### The problem
If a line in the listing below includes the word "controlReplayWindow", pick it out.

### Data for the task
(** ** Counter mode ([cipher.NewCTR]) *)

Fixpoint ctrCrypt (fuel : nat) (b : Block) (counter : Z) (p : bytes) : bytes :=
  match fuel with
  | O => []
  | S fuel =>
      if decide (p = []) then [] else
      let keystream := bl_encrypt b (be_encode (bl_size b) counter) in
      xorBytes (take (bl_size b) p) keystream ++ ctrCrypt fuel b (counter + 1) (drop (bl_size b) p)
  end.

(** The counter is a block that wraps around. *)
Definition CTRCrypt (b : Block) (iv p : bytes) : bytes := ctrCrypt (length p) b (be_decode iv) p.

(** ** Packet ids *)

Record tlsPacketIDState := mkPacketIDState { ps_nextID : Z; ps_timestamp : Z }.

Definition seedNextID (s : tlsPacketIDState) (nextID unixNow : Z) : tlsPacketIDState :=
  mkPacketIDState nextID (if ps_timestamp s =? 0 then u32 unixNow else ps_timestamp s).

(** [unixNow] is read for a state without a timestamp, [wrapNow] when the counter wraps. *)
Definition next (s : tlsPacketIDState) (unixNow wrapNow : Z) : bytes * tlsPacketIDState :=
  let timestamp := if ps_timestamp s =? 0 then u32 unixNow else ps_timestamp s in
  let wrap := ps_nextID s =? MaxUint32 in
  let timestamp := if wrap then (if timestamp <? u32 wrapNow then u32 wrapNow else timestamp) else timestamp in
  let nextID := u32 ((if wrap then 0 else ps_nextID s) + 1) in
  (PutUint32 nextID ++ PutUint32 timestamp, mkPacketIDState nextID timestamp).

(** ** tls-auth *)

Record controlAuthCodec := mkAuth {
  ca_sendKey : bytes;
  ca_receiveKeys : list bytes;
  ca_sendState : tlsPacketIDState;
  ca_receiveState : option replayWindow;
  ca_hash : bytes → bytes → bytes;
  ca_digestSize : nat;
}.

Definition controlReplayWindow : replayWindow := newReplayWindow defaultReplayWindowSize defaultReplayWindowTime.

Definition auth_newSessionCodec (c : controlAuthCodec) : controlAuthCodec :=
  mkAuth (ca_sendKey c) (ca_receiveKeys c) (mkPacketIDState 0 0) (Some controlReplayWindow) (ca_hash c) (ca_digestSize c).

Definition newControlAuthCodecWithAuth (cr : Crypto) (staticKeyMaterial : bytes) (keyDirection : Z) (authName : string)
    : result controlAuthCodec :=
  '(hash, digestSize) ← staticHMACFactory authName;
  if decide (digestSize = 0%nat) then Err (ErrNew "tls-auth requires a non-NONE auth algorithm") else
  let keySlots := splitStaticKeyMaterial staticKeyMaterial in
  let '(sendIndex, receiveIndex, fallbackIndex) := resolveStaticKeyDirection keyDirection in
  let keyOf index := take digestSize (slot_hmacKey (slotAt keySlots index)) in
  let receiveKeys :=
    [keyOf receiveIndex] ++ (if negb (Bool.eqb fallbackIndex receiveIndex) then [keyOf fallbackIndex] else []) in
  Ok (mkAuth (keyOf sendIndex) receiveKeys (mkPacketIDState 0 0) (Some controlReplayWindow) (cr_hmac cr hash) digestSize).

Definition auth_encodeControlPacket (c : controlAuthCodec) (rawPacket : bytes) (unixNow wrapNow : Z)
    : bytes * controlAuthCodec :=
  if bool_decide (length rawPacket < tlsControlHeaderLength)%nat then (rawPacket, c) else
  let '(packetID, sendState) := next (ca_sendState c) unixNow wrapNow in
  let c := mkAuth (ca_sendKey c) (ca_receiveKeys c) sendState (ca_receiveState c) (ca_hash c) (ca_digestSize c) in
  let authInput := packetID ++ rawPacket in
  let digest := ca_hash c (ca_sendKey c) authInput in
  (take tlsControlHeaderLength rawPacket ++ digest ++ packetID ++ drop tlsControlHeaderLength rawPacket, c).

Definition auth_setReceive (c : controlAuthCodec) (w : option replayWindow) : controlAuthCodec :=
  mkAuth (ca_sendKey c) (ca_receiveKeys c) (ca_sendState c) w (ca_hash c) (ca_digestSize c).

(** The loop over the keys stops at the first that authenticates the packet. *)
Fixpoint auth_tryKeys (c : controlAuthCodec) (keys : list bytes) (receivedDigest authInput packetIDBytes decoded : bytes)
    (reapNow now : Time) : option bytes * controlAuthCodec :=
  match keys with
  | [] => (None, c)
  | receiveKey :: keys =>
      if negb (bool_decide (receivedDigest = ca_hash c receiveKey authInput))
      then auth_tryKeys c keys receivedDigest authInput packetIDBytes decoded reapNow now
      else
        let packetID := Uint32 packetIDBytes in
        let packetTimestamp := Uint32 (drop 4 packetIDBytes) in
        let '(ok, w) := replayAcceptLongForm (ca_receiveState c) packetID packetTimestamp reapNow now in
        let c := auth_setReceive c w in
        if negb ok then (None, c) else (Some decoded, c)
  end.

Definition auth_decodeControlPacket (c : controlAuthCodec) (rawPacket : bytes) (reapNow now : Time)
    : option bytes * controlAuthCodec :=
  let h := tlsControlHeaderLength in
  let d := ca_digestSize c in
  if bool_decide (length rawPacket < h + d + tlsControlPacketIDLength)%nat then (None, c) else
  let header := take h rawPacket in
  let receivedDigest := slice h (h + d) rawPacket in
  let packetIDBytes := slice (h + d) (h + d + tlsControlPacketIDLength) rawPacket in
  let body := drop (h + d + tlsControlPacketIDLength) rawPacket in
  let authInput := packetIDBytes ++ header ++ body in
  auth_tryKeys c (ca_receiveKeys c) receivedDigest authInput packetIDBytes (header ++ body) reapNow now.

(** ** tls-crypt *)

Record controlCryptCandidate := mkCryptCandidate { cc_encryptBlock : Block; cc_authKey : bytes }.

Record controlCryptCodec := mkCrypt {
  ck_sendEncryptBlock : Block;
  ck_sendAuthKey : bytes;
  ck_receiveCandidates : list controlCryptCandidate;
  ck_sendState : tlsPacketIDState;
  ck_receiveState : option replayWindow;
}.

Definition crypt_newSessionCodec (c : controlCryptCodec) : controlCryptCodec :=
  mkCrypt (ck_sendEncryptBlock c) (ck_sendAuthKey c) (ck_receiveCandidates c) (mkPacketIDState 0 0)
    (Some controlReplayWindow).

Definition newControlCryptKeys (cr : Crypto) (keySlot : staticKeySlot) : result (Block * bytes) :=
  encryptBlock ← cr_NewCipher cr "aes" (take 32 (slot_cipherKey keySlot));
  Ok (encryptBlock, take 32 (slot_hmacKey keySlot)).

Definition newControlCryptCodecFromMaterial (cr : Crypto) (staticKeyMaterial : bytes) (keyDirection : Z)
    : result controlCryptCodec :=
  let keySlots := splitStaticKeyMaterial staticKeyMaterial in
  let '(sendIndex, receiveIndex, fallbackIndex) := resolveStaticKeyDirection keyDirection in
  '(sendEncryptBlock, sendAuthKey) ← newControlCryptKeys cr (slotAt keySlots sendIndex);
  '(receiveEncryptBlock, receiveAuthKey) ← newControlCryptKeys cr (slotAt keySlots receiveIndex);
  let receive := mkCryptCandidate receiveEncryptBlock receiveAuthKey in
  receiveCandidates ←
    (if negb (Bool.eqb fallbackIndex receiveIndex) then
       '(fallbackEncryptBlock, fallbackAuthKey) ← newControlCryptKeys cr (slotAt keySlots fallbackIndex);
       Ok [receive; mkCryptCandidate fallbackEncryptBlock fallbackAuthKey]
     else Ok [receive]);
  Ok (mkCrypt sendEncryptBlock sendAuthKey receiveCandidates (mkPacketIDState 0 0) (Some controlReplayWindow)).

### Answer section
Definition controlReplayWindow : replayWindow := newReplayWindow defaultReplayWindowSize defaultReplayWindowTime.
  mkAuth (ca_sendKey c) (ca_receiveKeys c) (mkPacketIDState 0 0) (Some controlReplayWindow) (ca_hash c) (ca_digestSize c).
  Ok (mkAuth (keyOf sendIndex) receiveKeys (mkPacketIDState 0 0) (Some controlReplayWindow) (cr_hmac cr hash) digestSize).
    (Some controlReplayWindow).
  Ok (mkCrypt sendEncryptBlock sendAuthKey receiveCandidates (mkPacketIDState 0 0) (Some controlReplayWindow)).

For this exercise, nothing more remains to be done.